[Records drawn from a dataset]
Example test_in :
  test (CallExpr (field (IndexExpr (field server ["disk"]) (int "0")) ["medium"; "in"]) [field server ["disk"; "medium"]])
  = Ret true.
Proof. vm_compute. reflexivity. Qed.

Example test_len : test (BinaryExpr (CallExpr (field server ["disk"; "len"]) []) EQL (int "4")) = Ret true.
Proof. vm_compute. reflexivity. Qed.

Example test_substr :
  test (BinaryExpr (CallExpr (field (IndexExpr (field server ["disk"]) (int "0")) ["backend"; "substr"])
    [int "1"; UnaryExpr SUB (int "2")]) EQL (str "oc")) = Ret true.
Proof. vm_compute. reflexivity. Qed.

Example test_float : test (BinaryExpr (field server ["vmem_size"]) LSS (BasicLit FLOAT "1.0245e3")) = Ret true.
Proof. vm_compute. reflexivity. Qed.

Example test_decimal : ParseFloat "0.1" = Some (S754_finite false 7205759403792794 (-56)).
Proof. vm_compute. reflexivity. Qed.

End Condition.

==

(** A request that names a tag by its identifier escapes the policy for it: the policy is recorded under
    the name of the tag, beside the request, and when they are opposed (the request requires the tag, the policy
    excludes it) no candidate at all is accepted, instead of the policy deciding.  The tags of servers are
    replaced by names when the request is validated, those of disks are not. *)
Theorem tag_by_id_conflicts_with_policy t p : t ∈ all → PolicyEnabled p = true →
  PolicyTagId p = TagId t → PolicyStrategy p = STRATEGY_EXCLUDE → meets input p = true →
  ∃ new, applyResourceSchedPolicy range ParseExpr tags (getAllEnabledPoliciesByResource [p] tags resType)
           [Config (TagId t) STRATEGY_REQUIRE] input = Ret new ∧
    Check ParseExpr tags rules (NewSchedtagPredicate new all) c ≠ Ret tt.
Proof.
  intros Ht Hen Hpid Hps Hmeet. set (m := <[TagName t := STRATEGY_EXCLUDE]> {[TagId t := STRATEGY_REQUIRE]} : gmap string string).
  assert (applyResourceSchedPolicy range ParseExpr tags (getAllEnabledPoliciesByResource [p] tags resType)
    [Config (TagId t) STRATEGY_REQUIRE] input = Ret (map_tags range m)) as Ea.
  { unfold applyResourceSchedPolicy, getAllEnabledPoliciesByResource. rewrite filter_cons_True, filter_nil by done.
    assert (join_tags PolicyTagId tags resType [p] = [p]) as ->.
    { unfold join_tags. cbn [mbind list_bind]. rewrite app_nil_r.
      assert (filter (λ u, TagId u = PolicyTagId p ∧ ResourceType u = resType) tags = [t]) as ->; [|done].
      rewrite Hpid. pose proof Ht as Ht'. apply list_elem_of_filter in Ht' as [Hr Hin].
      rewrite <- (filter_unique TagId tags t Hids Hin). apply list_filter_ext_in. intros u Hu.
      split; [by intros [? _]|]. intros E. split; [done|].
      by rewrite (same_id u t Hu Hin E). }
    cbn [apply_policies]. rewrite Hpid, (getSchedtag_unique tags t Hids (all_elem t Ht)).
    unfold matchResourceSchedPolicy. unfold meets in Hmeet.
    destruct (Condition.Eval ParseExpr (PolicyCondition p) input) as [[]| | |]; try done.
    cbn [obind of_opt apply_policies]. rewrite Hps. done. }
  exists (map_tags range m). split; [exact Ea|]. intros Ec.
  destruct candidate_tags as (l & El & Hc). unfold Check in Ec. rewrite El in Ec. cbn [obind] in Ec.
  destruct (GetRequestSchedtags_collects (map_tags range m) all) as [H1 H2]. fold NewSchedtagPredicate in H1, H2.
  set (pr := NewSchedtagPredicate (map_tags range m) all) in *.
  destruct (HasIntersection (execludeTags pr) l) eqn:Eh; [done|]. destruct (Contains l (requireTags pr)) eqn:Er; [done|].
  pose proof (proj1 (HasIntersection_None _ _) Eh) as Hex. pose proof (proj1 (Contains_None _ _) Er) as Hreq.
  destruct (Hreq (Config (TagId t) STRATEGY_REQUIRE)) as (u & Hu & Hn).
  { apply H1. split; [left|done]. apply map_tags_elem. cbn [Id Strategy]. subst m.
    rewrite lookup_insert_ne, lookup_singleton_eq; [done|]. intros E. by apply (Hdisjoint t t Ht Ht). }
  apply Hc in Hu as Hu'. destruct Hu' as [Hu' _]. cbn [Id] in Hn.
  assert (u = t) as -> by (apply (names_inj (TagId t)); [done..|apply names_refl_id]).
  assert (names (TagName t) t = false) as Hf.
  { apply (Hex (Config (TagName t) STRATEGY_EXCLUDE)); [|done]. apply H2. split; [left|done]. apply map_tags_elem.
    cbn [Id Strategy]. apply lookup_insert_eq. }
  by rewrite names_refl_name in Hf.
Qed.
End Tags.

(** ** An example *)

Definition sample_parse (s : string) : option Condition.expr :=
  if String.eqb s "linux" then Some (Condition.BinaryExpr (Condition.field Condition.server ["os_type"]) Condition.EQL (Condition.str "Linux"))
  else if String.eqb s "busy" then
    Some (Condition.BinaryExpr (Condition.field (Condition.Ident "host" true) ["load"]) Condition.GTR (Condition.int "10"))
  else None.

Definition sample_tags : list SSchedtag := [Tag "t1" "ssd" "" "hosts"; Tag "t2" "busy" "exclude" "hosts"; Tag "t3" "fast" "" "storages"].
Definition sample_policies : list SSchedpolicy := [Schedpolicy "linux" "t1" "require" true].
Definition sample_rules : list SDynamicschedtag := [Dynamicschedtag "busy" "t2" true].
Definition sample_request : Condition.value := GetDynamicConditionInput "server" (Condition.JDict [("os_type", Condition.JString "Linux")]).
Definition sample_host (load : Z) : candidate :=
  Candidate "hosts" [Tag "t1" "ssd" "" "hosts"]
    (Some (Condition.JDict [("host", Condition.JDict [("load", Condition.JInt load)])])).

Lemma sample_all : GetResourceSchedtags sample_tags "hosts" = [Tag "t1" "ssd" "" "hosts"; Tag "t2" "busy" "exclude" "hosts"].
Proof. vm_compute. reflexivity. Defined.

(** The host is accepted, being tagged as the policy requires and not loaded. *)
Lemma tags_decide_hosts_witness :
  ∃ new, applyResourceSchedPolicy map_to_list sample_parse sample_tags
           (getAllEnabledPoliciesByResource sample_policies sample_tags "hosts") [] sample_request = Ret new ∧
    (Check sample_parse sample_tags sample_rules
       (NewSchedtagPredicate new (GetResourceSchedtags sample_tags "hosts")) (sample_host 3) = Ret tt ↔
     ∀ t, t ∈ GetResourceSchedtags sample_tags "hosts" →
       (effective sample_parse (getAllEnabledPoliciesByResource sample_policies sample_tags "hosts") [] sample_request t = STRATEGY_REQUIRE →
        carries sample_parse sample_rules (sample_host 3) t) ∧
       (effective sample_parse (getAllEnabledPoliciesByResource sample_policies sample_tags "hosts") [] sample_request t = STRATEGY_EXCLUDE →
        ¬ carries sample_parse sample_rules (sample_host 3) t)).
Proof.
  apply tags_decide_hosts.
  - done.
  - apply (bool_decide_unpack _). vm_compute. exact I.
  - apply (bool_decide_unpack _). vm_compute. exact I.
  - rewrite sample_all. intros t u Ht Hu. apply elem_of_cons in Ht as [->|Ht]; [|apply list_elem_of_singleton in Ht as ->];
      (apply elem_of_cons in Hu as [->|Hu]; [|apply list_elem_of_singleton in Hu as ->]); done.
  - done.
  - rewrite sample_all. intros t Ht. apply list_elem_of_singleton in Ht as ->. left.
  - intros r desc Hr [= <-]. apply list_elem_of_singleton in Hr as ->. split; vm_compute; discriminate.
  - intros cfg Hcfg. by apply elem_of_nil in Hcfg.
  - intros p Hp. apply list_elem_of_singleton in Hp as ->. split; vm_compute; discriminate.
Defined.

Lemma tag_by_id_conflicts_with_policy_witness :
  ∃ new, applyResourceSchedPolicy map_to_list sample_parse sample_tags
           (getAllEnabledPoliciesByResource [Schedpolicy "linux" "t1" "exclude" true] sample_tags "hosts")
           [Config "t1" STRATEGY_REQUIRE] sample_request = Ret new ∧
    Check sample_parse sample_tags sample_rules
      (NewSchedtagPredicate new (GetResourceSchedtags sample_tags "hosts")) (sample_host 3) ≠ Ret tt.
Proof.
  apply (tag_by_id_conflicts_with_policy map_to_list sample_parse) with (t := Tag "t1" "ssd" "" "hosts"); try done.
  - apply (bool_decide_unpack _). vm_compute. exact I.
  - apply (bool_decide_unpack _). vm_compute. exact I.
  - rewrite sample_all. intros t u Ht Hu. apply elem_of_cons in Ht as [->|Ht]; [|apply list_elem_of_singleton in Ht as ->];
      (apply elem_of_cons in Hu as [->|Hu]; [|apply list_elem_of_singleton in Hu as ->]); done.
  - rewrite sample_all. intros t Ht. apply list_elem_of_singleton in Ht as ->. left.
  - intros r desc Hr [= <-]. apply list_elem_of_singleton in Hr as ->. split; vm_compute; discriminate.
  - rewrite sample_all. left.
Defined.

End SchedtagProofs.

» WHAT TO WORK ON
Write out every line of the data that holds the word "carries".

» ANSWER SECTION
        carries sample_parse sample_rules (sample_host 3) t) ∧
        ¬ carries sample_parse sample_rules (sample_host 3) t)).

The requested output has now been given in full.